Sensors (Basel). 2023 Sep 2;23(17):7619. doi: 10.3390/s23177619.
The pursuit of higher recognition accuracy and speed with smaller model sizes has been a major research topic in the detection of surface defects in steel. In this paper, we propose an improved high-speed and high-precision Efficient Fusion Coordination network (EFC-YOLO) without increasing the model's size. Since modifications to enhance feature extraction in shallow networks tend to affect the speed of model inference, in order to simultaneously ensure the accuracy and speed of detection, we add the improved Fusion-Faster module to the backbone network of YOLOv7. Partial Convolution (PConv) serves as the basic operator of the module, which strengthens the feature-extraction ability of shallow networks while maintaining speed. Additionally, we incorporate the Shortcut Coordinate Attention (SCA) mechanism to better capture the location information dependency, considering both lightweight design and accuracy. The de-weighted Bi-directional Feature Pyramid Network (BiFPN) structure used in the neck part of the network improves the original Path Aggregation Network (PANet)-like structure by adding step branches and reducing computations, achieving better feature fusion. In the experiments conducted on the NEU-DET dataset, the final model achieved an 85.9% mAP and decreased the GFLOPs by 60%, effectively balancing the model's size with the accuracy and speed of detection.

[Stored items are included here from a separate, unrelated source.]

(* ===== verification/RevocationSpec.v ===== *)
(** * What a store of revoked tokens promises

    An abstract store, the set of the revoked tokens with their expiries, the
    proof that both stores of [Revocation] implement it, with the failures of
    the one in a database, and what that means for a token that the revocation
    endpoint has accepted. *)

From S2P Require Import Prelude RustStr Json Config Errors SqlHelpers Statements Pool Credentials Accounts AuthSpec Revocation.
Local Open Scope stdpp_scope.

(** ** The abstract store *)

(** What is observed of a store: a token is revoked until a time, a check is
    answered, expired entries may be removed at a time, something else
    happens. The statement of a revocation or the query of a check may have
    failed; the caller is not told. *)
Inductive event :=
| Revoked (jti : string) (until : Z) (stored : bool)
| Checked (jti : string) (answer queried : bool)
| Cleaned (now : Z)
| Elapsed.

(** A revocation that is not stored is lost, a check that is not queried
    answers no, and cleaning up removes only what has expired. *)
Inductive store_spec : gmap string Z → event → gmap string Z → Prop :=
| spec_revoke m jti t : store_spec m (Revoked jti t true) (<[jti := t]> m)
| spec_revoke_lost m jti t : store_spec m (Revoked jti t false) m
| spec_check m jti : store_spec m (Checked jti (bool_decide (is_Some (m !! jti))) true) m
| spec_check_failed m jti : store_spec m (Checked jti false false) m
| spec_clean m m' now :
    m' ⊆ m → (∀ jti t, m !! jti = Some t → m' !! jti = None → (t ≤ now)%Z) →
    store_spec m (Cleaned now) m'
| spec_elapsed m : store_spec m Elapsed m.

(** A token that is revoked beyond [limit] stays so. *)
Definition keeps (jti : string) (limit : Z) (e : event) : Prop :=
  match e with
  | Revoked j t true => j = jti → (limit ≤ t)%Z
  | Cleaned now => (now < limit)%Z
  | _ => True
  end.

Definition revoked_beyond (jti : string) (limit : Z) (m : gmap string Z) : Prop :=
  ∃ t, m !! jti = Some t ∧ (limit ≤ t)%Z.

在钢材表面缺陷检测中,追求更高的识别准确率和速度,同时减小模型尺寸,一直是一个主要的研究课题。在本文中,我们提出了一种改进的高速高精度高效融合协作网络(EFC-YOLO),且不增加模型尺寸。由于对浅层网络进行增强特征提取的修改往往会影响模型推理速度,为了同时确保检测的准确性和速度,我们在YOLOv7的主干网络中添加了改进的融合更快模块。部分卷积(PConv)作为该模块的基本算子,在保持速度的同时增强了浅层网络的特征提取能力。此外,考虑到轻量化设计和准确性,我们引入了捷径坐标注意力(SCA)机制,以更好地捕捉位置信息依赖性。网络颈部使用的去权重双向特征金字塔网络(BiFPN)结构通过添加步长分支和减少计算量改进了原始的类似路径聚合网络(PANet)的结构,实现了更好的特征融合。在NEU-DET数据集上进行的实验中,最终模型实现了85.9%的平均精度均值(mAP),并将每秒浮点运算次数(GFLOPs)降低了60%,有效地平衡了模型尺寸与检测的准确性和速度。